_TO DO_
Once the line containing "buffers s i /\" is found in the entries below, reproduce it and every line after it, stopping at and including the line containing "(bblk s i) /\"; reproduce nothing else, and keep each line exact.

_RECORDED DATA_
(* ===== verification/Sys3.v ===== *)
(** * System calls on files and volumes: [kernel/sys3.c], and [ioctl] of [kernel/dev/tty.c]

    A structure goes to the user word by word ([copyout] of [kernel/usermem.S] moves whole
    words, all of them or none); an [int] is the low 41 bits of its word. *)

From S2P Require Import Prelude Param Bytes Resmap Kern Alloc Bmap Inode Frame Fio Rdwri Namei Pipe.

Definition int_word (z : Z) : Z := z mod 2 ^ 41.

Definition FIOCLEX : Z := 26113.
Definition FIONCLEX : Z := 26114.
Definition TIOCSETP : Z := 29705.
Definition TIOCGETP : Z := 29704.
Definition EXCLOSE : Z := 1.
Definition ENOTTY : Z := 25.

Section Sys3.
Context {S : Type} `{BlockStore S}.
Context (dv : drivers S) (fuel : nat).

(** [copyout(&ws, to, sizeof ws) < 0] sets [EFAULT]; [to] is a byte number, of which the
    word counts. *)
Definition copyout_words (ws : list Z) (to : Z) : K S unit :=
  let a := NBPW * (to / NBPW) in
  let n := NBPW * Z.of_nat (length ws) in
  ok ← gets (fun s => user_mapped s a n);
  if (ok : bool) then
    puts (fun s => set_umem (fun b => if (a <=? b) && (b <? a + n) then getb ws (b - a) else umem s b) s)
  else error EFAULT.

(** [struct stat]. *)
Definition stat1 (ip : nat) (ub pipeadj : Z) : K S unit :=
  now ← gets time;
  iupdat ip now now;;
  x ← getip ip;
  rdev ← at_ (i_addr x) 0;
  bp ← bread (i_dev x) (itod (i_number x));
  let o := dinode_at (i_number x) in
  atime ← at_ (b_data bp) (o + 5);
  mtime ← at_ (b_data bp) (o + 6);
  ctime ← at_ (b_data bp) (o + 7);
  brelse bp;;
  copyout_words (int_word <$> [i_dev x; i_number x; i_mode x; i_nlink x; i_uid x; i_gid x; rdev; i_size x - pipeadj;
                         atime; mtime; ctime]) ub.

Definition fstat (fdes sb : Z) : K S unit :=
  fp ← getf fdes;
  match fp with
  | None => mret tt
  | Some fp =>
      f ← getfile fp;
      ip ← pipe_inode fp;
      stat1 ip sb (if f_flag f &? FPIPE then f_offset f else 0)
  end.

Definition stat (sb : Z) : K S unit :=
  ip ← namei uchar fuel 0;
  match ip with
  | None => mret tt
  | Some ip => stat1 ip sb 0;; iput ip
  end.

(** The low six bits of [fdes] are the descriptor; bit 6 says [fdes2] is wanted. *)
Definition dup (fdes fdes2 : Z) : K S unit :=
  let m := fdes &~ 63 in
  let fdes := Z.land fdes 63 in
  fp ← getf fdes;
  match fp with
  | None => mret tt
  | Some fp =>
      i ← (if negb (m &? 64) then ufalloc
           else if (fdes2 <? 0) || (Z.of_nat NOFILE <=? fdes2) then error EBADF;; mret (-1)
           else puts (set_u_r_val1 fdes2);; mret fdes2);
      if i <? 0 then mret tt
      else if negb (i =? fdes) then
        l ← gets u_ofile;
        old ← at_ l (Z.to_nat i);
        closef dv old;;
        set_ofile (Z.to_nat i) (Some fp);;
        set_pofile (Z.to_nat i) 0;;
        modfile fp (fun f => set_f_count (inc8 (f_count f)) f)
      else mret tt
  end.

(** [d_ioctl] is the routine of [cdevsw]. *)
Definition ioctl (d_ioctl : Z -> Z -> Z -> Z -> K S unit) (fdes cmd cmarg : Z) : K S unit :=
  fp ← getf fdes;
  match fp with
  | None => mret tt
  | Some fp =>
      l ← gets u_pofile;
      if cmd =? FIOCLEX then v ← at_ l (Z.to_nat fdes); set_pofile (Z.to_nat fdes) (v |: EXCLOSE)
      else if cmd =? FIONCLEX then v ← at_ l (Z.to_nat fdes); set_pofile (Z.to_nat fdes) (v &~ EXCLOSE)
      else
        f ← getfile fp;
        ip ← pipe_inode fp;
        x ← getip ip;
        if negb (is_char (i_mode x)) then error ENOTTY
        else dev ← at_ (i_addr x) 0; d_ioctl dev cmd cmarg (f_flag f)
  end.

Definition stty (d_ioctl : Z -> Z -> Z -> Z -> K S unit) (fdes arg : Z) : K S unit := ioctl d_ioctl fdes TIOCSETP arg.
Definition gtty (d_ioctl : Z -> Z -> Z -> Z -> K S unit) (fdes arg : Z) : K S unit := ioctl d_ioctl fdes TIOCGETP arg.

Definition getmdev : K S Z :=
  ip ← namei uchar fuel 0;
  match ip with
  | None => mret NODEV
  | Some ip =>
      x ← getip ip;
      (if negb (Z.land (i_mode x) IFMT =? IFBLK) then error ENOTBLK else mret tt);;
      dev ← at_ (i_addr x) 0;
      (if (major dev <? 0) || (nblkdev dv <=? major dev) then error ENXIO else mret tt);;
      iput ip;;
      mret dev
  end.

(** The search of [mount[]]: [None] when [dev] is mounted, else the first free slot. *)
Fixpoint free_mount (i : nat) (l : list mount) (dev : Z) (smp : option nat) : option (option nat) :=
  match l with
  | [] => Some smp
  | m :: l =>
      match m_bufp m with
      | Some _ => if dev =? m_dev m then None else free_mount (Datatypes.S i) l dev smp
      | None => free_mount (Datatypes.S i) l dev (match smp with None => Some i | _ => smp end)
      end
  end.

(** The words of a superblock, as [filsys_words] writes them. *)
Definition filsys_of (w : list Z) : option filsys :=
  match take 14 w, w !! 334%nat with
  | [m; b; i; a; isz; fs; t; tf; ti; fl; il; fm; ro; nf], Some ni =>
      Some (Filsys m b i a isz fs t tf ti fl il fm ro nf (take 320 (drop 14 w)) ni (take 160 (drop 335 w)) (drop 495 w))
  | _, _ => None
  end.

Definition smount (freg ronly : Z) : K S unit :=
  dev ← getmdev;
  e ← gets u_error;
  if negb (e =? 0) then mret tt
  else
    puts (set_u_dirp freg);;
    ip ← namei uchar fuel 0;
    match ip with
    | None => mret tt
    | Some ip =>
        let out := error EBUSY;; iput ip in
        let out1 := iput ip in
        x ← getip ip;
        if negb (i_count x =? 1) || (i_mode x &? Z.land IFBLK IFCHR) then out
        else
          l ← gets mounts;
          match free_mount 0 l dev None with
          | None | Some None => out
          | Some (Some mp) =>
              bd_open dv dev (if ronly =? 0 then 1 else 0);;
              e ← gets u_error;
              if negb (e =? 0) then out
              else
                bp ← bread dev SUPERB;
                e ← gets u_error;
                if negb (e =? 0) then brelse bp;; out1
                else
                  match filsys_of (b_data bp) with
                  | None => wild
                  | Some f =>
                      bad ← sbcheck f dev;
                      if negb (bad =? 0) then brelse bp;; error EINVAL;; out1
                      else
                        let f := set_s_ronly (Z.land ronly 1) (set_s_flock 0 (set_s_ilock 0 f)) in
                        puts (fun s => set_mounts (alter (fun _ => Mount dev (Some f) (Some ip)) mp (mounts s)) s);;
                        brelse bp;;
                        modip ip (fun x => set_i_flag (i_flag x |: IMOUNT) x);;
                        prele ip
                  end
          end
    end.

Definition sumount : K S unit :=
  dev ← getmdev;
  e ← gets u_error;
  if negb (e =? 0) then mret tt
  else
    xumount dev;;
    update;;
    l ← gets mounts;
    match find_mount 0 l dev with
    | None => error EINVAL
    | Some mp =>
        t ← gets inodes;
        if existsb (fun x => negb (i_number x =? 0) && (dev =? i_dev x)) t then error EBUSY
        else
          bd_close dv dev 0;;
          l ← gets mounts;
          m ← at_ l mp;
          match m_inodp m with
          | None => wild
          | Some ip =>
              modip ip (fun x => set_i_flag (i_flag x &~ IMOUNT) x);;
              plock ip;;
              iput ip;;
              puts (fun s => set_mounts (alter (set_m_bufp None) mp (mounts s)) s)
          end
    end.

Definition statfs (buf : Z) : K S unit :=
  ip ← namei uchar fuel 0;
  match ip with
  | None => mret tt
  | Some ip =>
      x ← getip ip;
      l ← gets mounts;
      match find_mount 0 l (i_dev x) with
      | None => error ENXIO;; iput ip
      | Some mp =>
          f ← Alloc.fp mp;
          iput ip;;
          copyout_words (int_word <$> [s_fsize f; s_isize f; s_tfree f; s_tinode f]) buf
      end
  end.
End Sys3.
(* ===== verification/Fds.v ===== *)
(** * The descriptor table

    [f_count] of an open file is the number of descriptors that refer to it, in this
    process and in all others: [falloc], [open1], [close] and [dup] keep it so.  A step
    relation over the four, and the invariant by induction on it. *)

From stdpp Require Import relations.
From S2P Require Import Prelude Param Bytes Resmap Kern Alloc Bmap Inode Frame Fio Rdwri Namei Pipe Sys2 Sys3.

(** Descriptors of [l] that refer to file [fp]. *)
Definition refs (fp : nat) (l : list (option nat)) : Z := Z.of_nat (length (filter (fun o => o = Some fp) l)).

(** The references are counted; [others fp] are those of other processes. *)
Record counted (others : nat -> Z) (l : list (option nat)) (fs : list file) : Prop := {
  ct_len : length l = NOFILE;
  ct_valid : forall i fp, l !! i = Some (Some fp) -> is_Some (fs !! fp);
  ct_count : forall fp f, fs !! fp = Some f -> f_count f = refs fp l + others fp /\ 0 <= others fp /\ f_count f < 256;
}.

Definition b2z (b : bool) : Z := if b then 1 else 0.

Lemma refs_cons fp o l : refs fp (o :: l) = b2z (bool_decide (o = Some fp)) + refs fp l.
Proof. unfold refs. rewrite filter_cons. case_decide; [rewrite bool_decide_true by done|rewrite bool_decide_false by done]; simpl; lia. Qed.

Lemma refs_insert fp l i o v : l !! i = Some o ->
  refs fp (<[i := v]> l) = refs fp l - b2z (bool_decide (o = Some fp)) + b2z (bool_decide (v = Some fp)).
Proof.
  revert i. induction l as [|a l IH]; intros i Hi; [done|]. destruct i as [|i]; simpl in Hi |- *.
  - simplify_eq. rewrite !refs_cons. lia.
  - rewrite !refs_cons, (IH i Hi). lia.
Qed.

Lemma refs_nonneg fp l : 0 <= refs fp l.
Proof. unfold refs. lia. Qed.

Lemma refs_pos fp l i : l !! i = Some (Some fp) -> 0 < refs fp l.
Proof. intros Hi. pose proof (refs_insert fp l i (Some fp) None Hi) as E. pose proof (refs_nonneg fp (<[i:=None]> l)). rewrite bool_decide_true in E by done. simpl in E. lia. Qed.
(* ===== verification/Bcache.v ===== *)
(** * The buffer cache: invariant and interference

    What holds of the buffers whenever no routine of [Bio] is in the middle of an update,
    what a process may rely on while it sleeps, and what it guarantees the others. *)

From stdpp Require Import relations.
From S2P Require Import Prelude Param Utab Kern Ring Bio.

Implicit Types (s : bst) (r : ref) (i j : nat) (H : list ref).

(** ** Contents *)

(** Block [b] of device [d] as it is on the device. *)
Definition block s (d b : Z) : list Z :=
  (fun j => platter s d (b * BSIZEW + Z.of_nat j)) <$> seq 0 (Z.to_nat BSIZEW).

(** The header of buffer [i], without its links. *)
Definition bdev s i : Z := b_dev (hd s (Bufp i)).
Definition bblk s i : Z := b_blkno (hd s (Bufp i)).
Definition flag s i m : bool := has s (Bufp i) m.

Definition names s (d b : Z) i : Prop := d <> NODEV /\ bdev s i = d /\ bblk s i = b.

(** A buffer whose words count: read or written, or on its way to the device. *)
Definition valid s i : bool :=
  (flag s i B_DONE && negb (flag s i B_ERROR)) || (bool_decide (Bufp i ∈ dq s) && negb (flag s i B_READ)).

(** Block [b] of device [d] as a process sees it. *)
Definition holder s (d b : Z) : option nat :=
  fst <$> list_find (fun i => names s d b i /\ valid s i = true) (seq 0 NBUF).
Definition view s (d b : Z) : list Z :=
  match holder s d b with Some i => buffers s i | None => block s d b end.

(** ** The invariant *)

Definition heads : list ref := [Bfreelist; Tab 0; Tab 1].

(** Each buffer is on one chain. *)
Definition parted (cl : ref -> list nat) : Prop :=
  forall i h h', h ∈ heads -> h' ∈ heads -> i ∈ cl h -> i ∈ cl h' -> h = h'.

(** The two kinds of rings. *)
Record linked s (av : list nat) (cl : ref -> list nat) : Prop := {
  ln_av : ring (fun r => av_forw (hd s r)) (fun r => av_back (hd s r)) Bfreelist (Bufp <$> av);
  ln_cl h : h ∈ heads -> ring (fun r => b_forw (hd s r)) (fun r => b_back (hd s r)) h (Bufp <$> cl h);
}.

(** The interrupts that may come, when [quiet] none with an error. *)
Inductive ioq_step (quiet : bool) s : bst -> Prop :=
  | ioq_finish r err : r ∈ dq s -> (quiet = true -> err = None) ->
      match err with None => True | Some k => 0 <= k <= b_wcount (hd s r) end ->
      ioq_step quiet s (finish r err s).
Definition ioq (quiet : bool) : bst -> bst -> Prop := rtc (ioq_step quiet).

Lemma ioq_weaken q w s s' : ioq (q || w) s s' -> ioq q s s'.
Proof.
  induction 1 as [|s1 s2 s3 [r err Hr Hq Hk] _ IH]; [apply rtc_refl|]. eapply rtc_l; [|exact IH].
  constructor; try done. intros ->. by apply Hq.
Qed.

Section Invariant.

(** The blocks kept for transfers that do not go through the cache, and whether nothing
    goes wrong: no transfer fails, and nobody else writes. *)
Context (raw : Z -> Z -> bool) (quiet : bool).

(** A request in a driver's queue. *)
Definition req_ok s r : Prop :=
  has s r B_BUSY = true /\ has s r B_DONE = false /\ has s r B_ERROR = false /\
  match r with
  | Bufp i => (i < NBUF)%nat /\ bdev s i <> NODEV /\ b_wcount (hd s r) = BSIZEW /\ flag s i B_DELWRI = false
  | Swbuf1 | Swbuf2 | Raw _ => has s r B_PHYS = true /\ has s r B_ASYNC = false /\
      forall b, b_blkno (hd s r) * BSIZEW - BSIZEW < b * BSIZEW < b_blkno (hd s r) * BSIZEW + b_wcount (hd s r) ->
        raw (b_dev (hd s r)) b = true
  | _ => False
  end.

(** Buffer [i]: it is available when it is not busy, on the chain of its device, and when
    it is available its block on the device is up to date or will be. *)
Record fit s (av : list nat) (cl : ref -> list nat) i : Prop := {
  fi_av : i ∈ av <-> flag s i B_BUSY = false;
  fi_dev : bdev s i <> NODEV ->
    0 <= major (bdev s i) < nblkdev /\ i ∈ cl (Tab (major (bdev s i))) /\ raw (bdev s i) (bblk s i) = false;
  fi_buf : flag s i B_PHYS = false /\ length (buffers s i) = Z.to_nat BSIZEW;
  fi_idle : i ∈ av -> flag s i B_ASYNC = false /\ (flag s i B_ERROR = true -> bdev s i = NODEV) /\
    (flag s i B_DELWRI = true -> flag s i B_DONE = true /\ bdev s i <> NODEV);
  fi_clean : i ∈ av -> bdev s i <> NODEV -> flag s i B_DONE = true -> flag s i B_DELWRI = false ->
    buffers s i = block s (bdev s i) (bblk s i);
  fi_good : quiet = true -> bdev s i <> NODEV -> flag s i B_ERROR = false;
}.

(** Every buffer is on one chain, and holds a block alone. *)
Record sound s (av : list nat) (cl : ref -> list nat) : Prop := {
  so_part : parted cl;
  so_all i : (exists h, h ∈ heads /\ i ∈ cl h) <-> (i < NBUF)%nat;
  so_av i : i ∈ av -> (i < NBUF)%nat;
  so_fit i : (i < NBUF)%nat -> fit s av cl i;
  so_uniq i j : (i < NBUF)%nat -> (j < NBUF)%nat -> bdev s i <> NODEV -> bdev s i = bdev s j ->
    bblk s i = bblk s j -> i = j;
  so_dq : NoDup (dq s);
  so_req r : r ∈ dq s -> req_ok s r;
}.

Definition binv s : Prop := exists av cl, linked s av cl /\ sound s av cl.

(** ** Interference *)

(** Somebody has [r]: busy, and not on its way to being released. *)
Definition held s r : Prop := has s r B_BUSY = true /\ r ∉ dq s.
Definition mine s r : Prop := has s r B_BUSY = true /\ (r ∈ dq s -> has s r B_ASYNC = false).

(** Equal but for the links and the two bits anybody may set. *)
Definition SOFT : Z := B_WANTED |: B_AGE.

Definition alike (h h' : buf) : Prop :=
  b_dev h' = b_dev h /\ b_wcount h' = b_wcount h /\ b_blkno h' = b_blkno h /\ b_error h' = b_error h /\
  b_resid h' = b_resid h /\ b_paddr h' = b_paddr h /\ b_flags h' &~ SOFT = b_flags h &~ SOFT.

(** The words in core and on the device are the same. *)
Definition same_words s s' r : Prop :=
  match r with
  | Bufp i => buffers s' i = buffers s i /\
      ((i < NBUF)%nat -> bdev s i <> NODEV -> block s' (bdev s i) (bblk s i) = block s (bdev s i) (bblk s i))
  | _ => True
  end.

(** A transfer of [r] that ended: [err] says how. *)
Definition ended (err : bool) s s' r : Prop :=
  b_dev (hd s' r) = b_dev (hd s r) /\ b_blkno (hd s' r) = b_blkno (hd s r) /\
  b_error (hd s' r) = b_error (hd s r) /\
  b_flags (hd s' r) &~ SOFT = (b_flags (hd s r) |: (if err then B_DONE |: B_ERROR else B_DONE)) &~ SOFT /\
  match r with
  | Bufp i => (i < NBUF)%nat -> err = false -> buffers s' i = block s' (bdev s i) (bblk s i) /\
      if flag s i B_READ then block s' (bdev s i) (bblk s i) = block s (bdev s i) (bblk s i)
      else buffers s' i = buffers s i
  | _ => True
  end.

_YOUR RESPONSE_
  | Bufp i => buffers s' i = buffers s i /\
      ((i < NBUF)%nat -> bdev s i <> NODEV -> block s' (bdev s i) (bblk s i) = block s (bdev s i) (bblk s i))
  | _ => True
  end.

(** A transfer of [r] that ended: [err] says how. *)
Definition ended (err : bool) s s' r : Prop :=
  b_dev (hd s' r) = b_dev (hd s r) /\ b_blkno (hd s' r) = b_blkno (hd s r) /\
  b_error (hd s' r) = b_error (hd s r) /\
  b_flags (hd s' r) &~ SOFT = (b_flags (hd s r) |: (if err then B_DONE |: B_ERROR else B_DONE)) &~ SOFT /\
  match r with
  | Bufp i => (i < NBUF)%nat -> err = false -> buffers s' i = block s' (bdev s i) (bblk s i) /\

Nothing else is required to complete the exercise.